The picture, fully displayed, showed to the wretched woman her own person, in similar custody with him who was her supposed paramour. The terrible felicity of the execution struck her to the soul. It was a picture to live as a work of art, and to this she was not insensible. She clasped her hands before it, and exclaimed,

“Oh! my Cœlius, what a life hast thou given to a lie. Yet may I bear the terrors of such a doom, if he whom thou hast painted there in a fate full of dreadful fellowship with mine, was other than my brother Flavius—he with whom thou did’st love to play, and to whom thou did’st impart the first lessons in the art which he learned to love from thee. Dost hear me, my Cœlius, as my soul lives, this man was none other than my brother.”

“False! false! I will not, dare not believe thee!” he answered in husky accents. His frame was trembling, yet he busied himself in putting on a rich armor, clothing himself in military garb, from head to foot, as if going into action.

“What dost thou, my lord?” demanded Aurelia, curious as she beheld him in this occupation.

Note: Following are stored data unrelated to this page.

(** * Per-user rate limiters: sliding window and throttling

    A shallow embedding of [sliding_window_rate_limiter.py] and
    [throttling_rate_limiter.py].

    - Time stamps ([time.time()], Python floats, seconds) are exact rationals
      [Q]; every comparison of the source is the exact comparison.
    - Each call of [time.time()] in the source is a separate argument of the
      embedded method, in the order the source reads the clock.
    - [self.history] is a finite map from user identifiers to the per-user
      value; a [deque] is a list, oldest element first.
    - A method is a computation over the history that either returns a value
      or raises a Python exception; the history it leaves behind is kept in
      both cases. *)

From Stdlib Require Import QArith Qminmax Lqa Sorted.
From stdpp Require Import gmap strings list pretty.

Open Scope Q_scope.

(** ** Python values and exceptions *)

Inductive exn : Type :=
  | KeyError (key : string)
  | IndexError.

Inductive outcome (A : Type) : Type :=
  | Returned (a : A)
  | Raised (e : exn).
Arguments Returned {A} a.
Arguments Raised {A} e.

(** [a < b] on time stamps, as a boolean. *)
Definition Qltb (a b : Q) : bool :=
  match a ?= b with Lt => true | _ => false end.

(** Python's [max(a, b)]: the first argument unless the second is strictly
    greater. *)
Definition py_max (a b : Q) : Q :=
  if Qltb a b then b else a.

(** ** State-and-exception computations *)

Definition M (S A : Type) : Type := S -> outcome A * S.

Definition ret {S A : Type} (a : A) : M S A :=
  fun s => (Returned a, s).

Definition raise {S A : Type} (e : exn) : M S A :=
  fun s => (Raised e, s).

Definition bind {S A B : Type} (m : M S A) (k : A -> M S B) : M S B :=
  fun s =>
    match m s with
    | (Returned a, s') => k a s'
    | (Raised e, s') => (Raised e, s')
    end.

Declare Scope py_scope.
Delimit Scope py_scope with py.
Notation "x <- m ;; k" := (bind m (fun x => k))
  (at level 100, m at next level, right associativity) : py_scope.
Notation "m ;; k" := (bind m (fun _ => k))
  (at level 100, right associativity) : py_scope.

(** The dictionary operations the two classes use on [self.history]. *)
Section Dict.
Context {V : Type}.

(** [user_id in self.history] *)
Definition contains (user_id : string) : M (gmap string V) bool :=
  fun h => (Returned (bool_decide (is_Some (h !! user_id))), h).

(** [self.history[user_id]], a [KeyError] when the key is missing *)
Definition getitem (user_id : string) : M (gmap string V) V :=
  fun h =>
    match h !! user_id with
    | Some v => (Returned v, h)
    | None => (Raised (KeyError user_id), h)
    end.

(** [self.history[user_id] = v] *)
Definition setitem (user_id : string) (v : V) : M (gmap string V) unit :=
  fun h => (Returned tt, <[user_id := v]> h).

(** [del self.history[user_id]], a [KeyError] when the key is missing *)
Definition delitem (user_id : string) : M (gmap string V) unit :=
  fun h =>
    match h !! user_id with
    | Some _ => (Returned tt, delete user_id h)
    | None => (Raised (KeyError user_id), h)
    end.
End Dict.

(** ** Calls and traces

    A caller issues calls one after the other on one limiter object; a call
    that raises leaves the object as it was when the exception was raised,
    and the caller goes on with the next call. *)

(** What a method hands back: a [bool] or a duration. *)
Inductive value : Type :=
  | VBool (b : bool)
  | VTime (t : Q).

(** A call of one of the three public methods for a user, with the clock
    readings the call makes, in the order it makes them. *)
Inductive call : Type :=
  | CanSend (user_id : string) (t : Q)
  | Record (user_id : string) (t1 t2 : Q)
  | TimeUntil (user_id : string) (t : Q).

Definition call_user (c : call) : string :=
  match c with
  | CanSend u _ | Record u _ _ | TimeUntil u _ => u
  end.


Definition as_bool {S : Type} (m : M S bool) : M S value :=
  fun s => match m s with
           | (Returned b, s') => (Returned (VBool b), s')
           | (Raised e, s') => (Raised e, s')
           end.

Definition as_time {S : Type} (m : M S Q) : M S value :=
  fun s => match m s with
           | (Returned t, s') => (Returned (VTime t), s')
           | (Raised e, s') => (Raised e, s')
           end.

(** Run the calls in order from history [h]: the outcomes, and the history
    at the end. *)
Fixpoint run {S : Type} (exec : call -> M S value) (cs : list call) (h : S)
  : list (outcome value) * S :=
  match cs with
  | [] => ([], h)
  | c :: cs' =>
      let '(r, h') := exec c h in
      let '(rs, h'') := run exec cs' h' in
      (r :: rs, h'')
  end.

(** The calls of a trace made for [user_id]. *)
Definition calls_of (user_id : string) (cs : list call) : list call :=
  filter (fun c => call_user c = user_id) cs.

(** The trace without the calls made for [user_id]. *)
Definition without (user_id : string) (cs : list call) : list call :=
  filter (fun c => call_user c <> user_id) cs.

(** The outcomes of a trace for the calls made for [user_id]. *)
Fixpoint outcomes_of (user_id : string) (cs : list call)
  (rs : list (outcome value)) : list (outcome value) :=
  match cs, rs with
  | c :: cs', r :: rs' =>
      if decide (call_user c = user_id)
      then r :: outcomes_of user_id cs' rs'
      else outcomes_of user_id cs' rs'
  | _, _ => []
  end.










(** ** SlidingWindowRateLimiter *)

Module SlidingWindow.

(** [self.window_size] and [self.max_requests], both Python [int]. *)
Record config : Type := Config {
  window_size : Z;
  max_requests : Z
}.

(** The constructor's defaults. *)
Definition default_config : config :=
  {| window_size := 10; max_requests := 1 |}.

(** [self.history : Dict[str, deque]] *)
Abbreviation history := (gmap string (list Q)).

(** [self.history = {}] *)
Definition init : history := ∅.

(** The [while] loop of [_cleanup_window] on the user's deque: [popleft]
    as long as the deque is non-empty and its first element is strictly
    below [bound]. *)
Fixpoint cleanup_loop (dq : list Q) (bound : Q) : list Q :=
  match dq with
  | [] => []
  | t :: rest => if Qltb t bound then cleanup_loop rest bound else t :: rest
  end.

(** Truth value of a deque: [not dq] holds for the empty deque. *)
Definition is_empty (dq : list Q) : bool :=
  match dq with [] => true | _ => false end.

Section Methods.
Variable cfg : config.
Open Scope py_scope.

(** [_cleanup_window]. The second [if] of the source is not nested in
    the first: it subscripts [self.history] also for a missing key. *)
Definition _cleanup_window (user_id : string) (current_time : Q)
  : M history unit :=
  present <- contains user_id ;;
  (if present : bool then
     dq <- getitem user_id ;;
     setitem user_id
       (cleanup_loop dq (current_time - inject_Z (window_size cfg)))
   else ret tt) ;;
  dq <- getitem user_id ;;
  if is_empty dq then delitem user_id else ret tt.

“This,” said he, “is the armor in which I fought with Rome when I was made the captive of thy people, and thine. It is fit that I should wear it now, when I am once more going into captivity.”

“My husband, what mean’st thou—of what captivity dost thou speak?”

“The captivity of death! Hear me, Aurelia, dost thou feel nothing at thy heart which tells thee of the coming struggle when the soul shakes off the reluctant flesh, and strives, as it were, for freedom. Is there no chill in thy veins, no sudden pang, as of fire in thy breast. These speak in me. They warn me of death. We are both summoned. But a little while is left us of life.”

“Have mercy, Jove! I feel these pains, this chill, this fire that thou speak’st of.”

“It is death! the goblet which I gave thee, and of which I drank the first and largest draught was drugged with death.”